In another embodiment, there is provided ventilation system for creating airflow through a breathable orthopedic cast, the ventilation system comprising a covering having an inner surface and an outer surface in opposition to one another, and forming an opening for creating an airflow therethrough with an air moving device so as to provide the airflow through the breathable cast enclosed by the inner surface of the covering; and a nozzle having a first end and a second end, the first end disposed through the opening for communication with the air moving device, the second end configured for placement between the inner surface of the covering and an outer surface of the breathable orthopedic cast, and the nozzle having protrusions configured to maintain the airflow a distance from the opening of the covering.

In yet another embodiment, there is provided a ventilation system for creating airflow through a breathable orthopedic cast, the ventilation system comprising a covering having an inner surface and an outer surface in opposition to one another, and forming an opening for creating an airflow therethrough with an air moving device so as to provide the airflow through the breathable cast enclosed by the inner surface of the covering; and a particulate applicator attachable for dispersing particles into the airflow prior to entry into the breathable cast.

In still another embodiment, there is provided a ventilation system for creating airflow through a non-breathable orthopedic cast, the ventilation system comprising a covering having an inner surface and an outer surface in opposition to one another, the inner surface configured to form a seal at a one end of the non-breathable orthopedic cast; and a connector configured to provide an airflow to the one end of the non-breathable orthopedic cast adjacent the seal.

In another embodiment, there is provided a ventilation method of creating airflow through a breathable orthopedic cast, the ventilation method comprising placing a spacer within a covering on an outside portion of the breathable orthopedic cast to enclose an outside portion of the breathable cast with an inner surface of the covering; providing through the covering an opening configured for communication with the spacer and with an air moving device; and creating the airflow through an opening of the covering and the breathable cast enclosed by the inner surface of the covering.

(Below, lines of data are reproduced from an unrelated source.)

Lemma copied_in_char c : (c <> 34 -> c <> 92 -> c <> 10 -> c <> 13 -> c <> 9)%N ->
  (c <> 34)%N -> (c <> 92)%N -> (c <> 10)%N -> (c <> 13)%N -> copied_in [c].
Proof.
  intros H9 H1 H2 H3 H4 s. specialize (H9 H1 H2 H3 H4). cbn [app repair_loop negb].
  replace (c =? 92)%N with false by lia. replace (c =? 34)%N with false by lia.
  replace (c =? 10)%N with false by lia. replace (c =? 13)%N with false by lia.
  by replace (c =? 9)%N with false by lia.
Qed.
Lemma copied_in_escape c : one_of (js "/bfnrtu" ++ [34; 92]%N) c = true -> copied_in [92%N; c].
Proof. intros Hc s. cbn [app repair_loop negb]. simpl (92 =? 92)%N. cbv iota. by rewrite Hc. Qed.

Lemma copied_in_hex n : (n < 16)%N -> copied_in [hex_char n].
Proof. intros Hn. unfold hex_char. destruct (n <? 10)%N eqn:E; apply copied_in_char; lia. Qed.

Lemma copied_in_escape_u c : (c < 65536)%N -> copied_in (escape_u c).
Proof.
  intros Hc. unfold escape_u. change (copied_in ([92; 117]%N ++ [hex_char (c / 4096)] ++
    [hex_char (c / 256 mod 16)] ++ [hex_char (c / 16 mod 16)] ++ [hex_char (c mod 16)])).
  assert (c / 4096 < 16)%N by (apply N.Div0.div_lt_upper_bound; lia).
  repeat apply copied_in_app; try (by apply copied_in_escape); apply copied_in_hex; done || by apply N.mod_lt.
Qed.

Lemma copied_in_quote_char c : copied_in (quote_char c).
Proof.
  unfold quote_char.
  destruct (N.eqb_spec c 34); [by apply copied_in_escape|]. destruct (N.eqb_spec c 92); [by apply copied_in_escape|].
  destruct (N.eqb_spec c 8); [by apply copied_in_escape|]. destruct (N.eqb_spec c 12); [by apply copied_in_escape|].
  destruct (N.eqb_spec c 10); [by apply copied_in_escape|]. destruct (N.eqb_spec c 13); [by apply copied_in_escape|].
  destruct (N.eqb_spec c 9); [by apply copied_in_escape|].
  destruct (N.ltb_spec c 32); [apply copied_in_escape_u; lia|]. by apply copied_in_char.
Qed.

Lemma copied_in_quote_chars s : copied_in (quote_chars s).
Proof.
  remember (length s) as n eqn:Hn. revert s Hn.
  induction n as [n IH] using lt_wf_ind. intros s Hn.
  destruct s as [|c s]; [done|]. cbn [quote_chars]. simpl in Hn.
  assert (Hs : copied_in (quote_chars s)) by (apply (IH (length s)); lia).
  destruct (is_lead c) eqn:El.
  - pose proof (surrogate_plain c (or_introl El)) as (? & ? & ? & ?).
    destruct s as [|e s]; [by apply copied_in_escape_u|].
    destruct (is_trail e) eqn:Et.
    + pose proof (surrogate_plain e (or_intror Et)) as (? & ? & ? & ?). simpl in Hn.
      change (copied_in ([c] ++ [e] ++ quote_chars s)).
      apply copied_in_app; [apply copied_in_char; lia|].
      apply copied_in_app; [apply copied_in_char; lia|]. apply (IH (length s)); lia.
    + apply copied_in_app; [by apply copied_in_escape_u|done].
  - destruct (is_trail c) eqn:Et.
    + pose proof (surrogate_plain c (or_intror Et)) as (? & ? & ? & ?).
      apply copied_in_app; [by apply copied_in_escape_u|done].
    + apply copied_in_app; [apply copied_in_quote_char|done].
Qed.

Lemma copied_quote s : copied (quote s).
Proof.
  intros r. unfold quote. cbn [app repair_loop negb]. simpl (34 =? 34)%N.
  rewrite <- app_assoc. rewrite (copied_in_quote_chars s). cbn [app repair_loop negb].
  simpl (34 =? 92)%N. simpl (34 =? 34)%N. cbv iota. by rewrite <- app_assoc.
Qed.

Lemma copied_join xs : Forall copied xs -> copied (join [44%N] xs).
Proof.
  induction 1 as [|x xs Hx _ IH]; [done|]. destruct xs as [|y xs]; [done|].
  cbn [join]. apply copied_app; [done|]. apply copied_app; [by apply copied_plain|done].
Qed.

Lemma copied_digits z : copied (show_Z z).
Proof.
  apply copied_plain. pose proof (Recovery.digits_plain z) as H. rewrite forallb_Forall in *.
  eapply Forall_impl; [exact H|]. intros c Hc. unfold Recovery.plain_char in Hc. simpl in Hc. bool_hyps. lia.
Qed.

In yet another embodiment, there is provided a ventilation method of creating airflow through a breathable orthopedic cast, the ventilation method comprising placing a first end of a nozzle through an opening in a covering opening and in communication with the air moving device, and placing a second end of the nozzle between the inner surface of the covering and on an outside portion of the breathable orthopedic cast so as to position protrusions on the breathable orthopedic cast to maintain the airflow a distance from the opening of the covering; providing through the covering an opening configured for communication with the spacer and with an air moving device; creating the airflow through an opening of the covering and the breathable cast enclosed by the inner surface of the covering; and rapidly drying the breathable orthopedic cast during a drying process during initial application of the breathable orthopedic cast by placing the spacer and the covering, and creating the airflow, during the drying process for the breathable orthopedic cast.

In still another embodiment, there is provided a ventilation method of creating airflow through a breathable orthopedic cast, the ventilation method comprising placing a spacer and a covering on the cast to enclose an outside portion of the cast; and creating airflow through the opening and the cast enclosed by the covering.

In another embodiment, there is provided a ventilation system for creating airflow through a breathable orthopedic cast, the ventilation system comprising a covering having an opening for creating airflow therethrough with an air moving device; and a scaffold structure disposed between the covering and the cast so as to maintain airflow a distance from the opening of the covering.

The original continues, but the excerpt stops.